Sparse infinite factor priors


#1

I would like to implement sparse infinite factor priors (ala Bhattacharya & Dunson 2011) on the loading matrix in a latent factor model. Sparse infinite factor priors allow for introducing infinitely many factors, with the loadings increasingly shrunk towards zero as the column index increases. I’m very new to Stan, but implemented this in Jags as follows

For j=1,...,J rows and q=1,...,Q latent factors for loading matrix L

for ( j in 1:J ) { for ( q in 1:Q ) { L[j,q] ~ dnorm( 0, phi[j,q]*tau[q] ) } }
for ( j in 1:J ) { for ( q in 1:Q ) { phi[j,q] ~ dgamma( 3/2, 3/2 ) } }
for ( q in 1:Q ) { tau[q] = prod( delta[1:q] ) }
for ( l in 1:Q ) { delta[l] ~ dgamma( 50, 1 ) }

(rate and shape parameters taken from Ovaskainen et al. 2015)

My poor attempt to do the same in Stan

// Toy model
data {
int<lower=1> N; // number of observations
int<lower=1> J; // dimension of observed data (i.e., number of cols in y_ij)
int<lower=1> I; // number of sample units (i.e., number of rows in y_ij)
int counts[N]; // counts in y_ij
int<lower=1> Q; // number of latent factors
int <lower=1,upper=I> row_id[N]; // row indices for observations
int <lower=1,upper=J> col_id[N]; // column indices for observations
}

parameters {
    matrix[I,Q] LF;
    matrix[J,Q] L;
    matrix[J,Q] phi;
    vector[Q] delta;
}

transformed parameters {
    real log_lambda[N];
    vector[Q] tau;
    for ( q in 1:Q ) tau[q] = prod(delta[1:q]);
    
    //linpred
    for ( n in 1:N ) log_lambda[n] = LF[row_id[n],]*L[col_id[n],]';
}

model {
   for( i in 1:I ) for ( q in 1:Q ) LF[i,q] ~ normal(0,1);  
   for ( j in 1:J ) for ( q in 1:Q ) L[j,q] ~ normal( 0, phi[j,q]*tau[q] );
   for ( j in 1:J ) for ( q in 1:Q ) phi[j,q] ~ gamma( 3/2, 3/2 );
   for ( l in 1:Q ) delta[l] ~ gamma( 50, 1 );

   counts ~ poisson_log( log_lambda );
}

This produces 100 error msgs:

Rejecting initial value:
Error evaluating the log probability at the initial value.
Exception: normal_lpdf: Scale parameter is -0.00111817, but must be > 0!
Initialization between (-0.1, 0.1) failed after 100 attempts. 
Try specifying initial values, reducing ranges of constrained values, or reparameterizing the model.
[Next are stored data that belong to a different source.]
Lemma search_items_found op kw (rows : list (list cell)) :
  keyword op = Some kw ->
  forall (k : nat) row,
    Forall (fun r => r <> []) rows ->
    rows !! k = Some row ->
    first_cell_matches float_repr kw row = true ->
    (forall k' row', (k' < k)%nat -> rows !! k' = Some row' ->
                     first_cell_matches float_repr kw row' = false) ->
    search_items float_repr op (map Tuple rows) = Ok (Some (Tuple row)).
Proof.
  intros Hkw. induction rows as [|r rows IH]; intros k row Hne Hk Hm Hbefore;
    [discriminate|].
  apply Forall_cons in Hne. destruct Hne as [Hr Hne].
  destruct r as [|c rest]; [congruence|].
  cbn [map search_items]. cbn [item_getitem]. unfold py_index.
  cbn [length]. change (0 <=? 0) with true.
  destruct (Z.ltb_spec 0 (Z.of_nat (S (length rest)))) as [_|Hbad]; [|lia].
  cbn [andb]. change (Z.to_nat 0) with 0%nat. cbn [lookup list_lookup].
  rewrite result_bind_Ok.
  rewrite (keyword_in_first_cell float_repr op kw c rest Hkw), result_bind_Ok.
  destruct k as [|k].
  - injection Hk as <-. rewrite Hm. reflexivity.
  - rewrite (Hbefore 0%nat (c :: rest) ltac:(lia) eq_refl).
    apply (IH k row Hne Hk Hm).
    intros k' row' Hk' Hrow'. apply (Hbefore (S k') row'); [lia|exact Hrow'].
Qed.

Lemma find_empty_row_first (dc : Z) (rows : list (list cell)) :
  forall (idx : Z) (e : nat),
    (e <= length rows)%nat ->
    Forall (fun row => 0 <= dc - 1 < Z.of_nat (length row)) rows ->
    (forall e' row, (e' < e)%nat -> rows !! e' = Some row ->
       truthy (default CNone (row !! Z.to_nat (dc - 1))) = true) ->
    (forall row, rows !! e = Some row ->
       truthy (default CNone (row !! Z.to_nat (dc - 1))) = false) ->
    find_empty_row dc idx (map Tuple rows)
    = Ok (if decide (e < length rows)%nat then Some (idx + Z.of_nat e)
          else None).
Proof.
  induction rows as [|row rows IH]; intros idx e He Hlen Hfull Hempty.
  - cbn [length] in *. destruct (decide (e < 0)%nat); [lia|reflexivity].
  - apply Forall_cons in Hlen. destruct Hlen as [Hrow Hlen].
    cbn [map find_empty_row].
    rewrite tuple_getitem_in_range by assumption. rewrite result_bind_Ok.
    destruct e as [|e].
    + rewrite (Hempty row eq_refl). cbn [negb length].
      destruct (decide (0 < S (length rows))%nat); [|lia].
      do 2 f_equal. lia.
    + rewrite (Hfull 0%nat row ltac:(lia) eq_refl). cbn [negb].
      rewrite (IH (idx + 1) e); [|cbn [length] in He; lia|assumption| |].
      * cbn [length].
        destruct (decide (e < length rows)%nat),
                 (decide (S e < S (length rows))%nat); try lia;
          [do 2 f_equal; lia|reflexivity].
      * intros e' row' He' Hrow'. apply (Hfull (S e') row'); [lia|exact Hrow'].
      * intros row' Hrow'. apply (Hempty row'). exact Hrow'.
Qed.

Lemma lookup_map {A B} (f : A -> B) (l : list A) (i : nat) :
  map f l !! i = f <$> (l !! i).
Proof.
  revert i. induction l as [|x l IH]; intros [|i]; try reflexivity.
  apply IH.
Qed.

Lemma block_lookup ws r0 c0 (nrows ncols : Z) (e : nat) :
  Z.of_nat e < nrows ->
  block ws r0 c0 nrows ncols !! e
  = Some (map (fun c => cell_at ws (r0 + Z.of_nat e) c) (seqZ c0 ncols)).
Proof.
  intros He. unfold block. etrans; [apply lookup_map|].
  rewrite lookup_seqZ_lt by lia. reflexivity.
Qed.

Lemma block_row_lookup ws r c0 (ncols : Z) (k : nat) :
  Z.of_nat k < ncols ->
  default CNone (map (fun c => cell_at ws r c) (seqZ c0 ncols) !! k)
  = cell_at ws r (c0 + Z.of_nat k).
Proof.
  intros Hk. rewrite lookup_map, lookup_seqZ_lt by lia. reflexivity.
Qed.

Lemma length_block ws r0 c0 nrows ncols :
  length (block ws r0 c0 nrows ncols) = Z.to_nat nrows.
Proof. unfold block. rewrite length_map, length_seqZ. reflexivity. Qed.

Lemma block_rows_length ws r0 c0 nrows ncols :
  Forall (fun row => length row = Z.to_nat ncols) (block ws r0 c0 nrows ncols).
Proof.
  unfold block. apply Forall_forall. intros row Hrow.
  apply list_elem_of_In, in_map_iff in Hrow. destruct Hrow as (r & <- & _).
  rewrite length_map, length_seqZ. reflexivity.
Qed.

Lemma Range_Value_block ws r0 c0 nrows ncols :
  2 <= ncols ->
  Range_Value (block ws r0 c0 nrows ncols) = Rows (block ws r0 c0 nrows ncols).
Proof.
  intros Hc. pose proof (block_rows_length ws r0 c0 nrows ncols) as Hlen.
  destruct (block ws r0 c0 nrows ncols) as [|row rows]; [reflexivity|].
  apply Forall_cons in Hlen. destruct Hlen as [Hrow _].
  destruct row as [|v [|v' row]]; cbn [length] in Hrow; try lia; reflexivity.
Qed.


End FullDay.

(** *** Failing before anything is written *)

Section Missing.
Variable float_repr : spec_float -> string.

Lemma PivotTables_missing w sheet name :
  pivot_info w sheet name = None ->
  PivotTables_ sheet name w = (Raise (com_error "Exception occurred."), w).
Proof.
  unfold pivot_info, PivotTables_, bind, Sheets.
  destruct (workbook w !! sheet) as [ws|]; [|reflexivity].
  intros ->. reflexivity.
Qed.

Lemma table_missing {A} w sheet name (k : ListObject -> M A) :
  table_info w sheet name = None ->
  bind (Sheets sheet) (fun _ =>
    bind (getitem "dest_table" (Some name)) (fun dest_table_name =>
      bind (ListObjects_ sheet dest_table_name) k)) w
  = (Raise (com_error "Exception occurred."), w).
Proof.
  unfold table_info, ListObjects_, bind, Sheets, getitem, ret.
  destruct (workbook w !! sheet) as [ws|] eqn:Hws; [|reflexivity].
  rewrite Hws. intros ->. reflexivity.
Qed.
Data-generation model in R

J=20
I=100
Q=5
log_lambda <- y <- matrix(0,nrow=I,ncol=J)
beta0 <- runif(J,-1,1)
alpha0 <- runif(I,-1,1)

#simulating sparse factor priors
LF <- matrix(0,nrow=I,ncol=Q)
for(k in 1:2) {LF[,k] <- rmvnorm(1, mean = rep(0,I))}
L <- matrix(0,nrow=J,ncol=Q)
for(k in 1:2) {L[,k] <- rmvnorm(1, mean = rep(0,J))} 

for(i in 1:I) {
  for(j in 1:J) {
    for(q in 1:Q) {
       log_lambda[i,j] <- exp(LF[i,q]%*%t(L[j,q))
       y[i,j] <- rpois(1,log_lambda[i,j])
 }}}

#prepare data for stan
yy <- reshape2::melt(y)
colnames(yy) <- c("rows","cols","counts")
row_id <- yy$rows
col_id <- yy$cols
counts <- yy$counts

#run stan
stan_d <- list(I = I, J = J, N = N, Q = Q, counts = counts, row_id = row_id, col_id = col_id)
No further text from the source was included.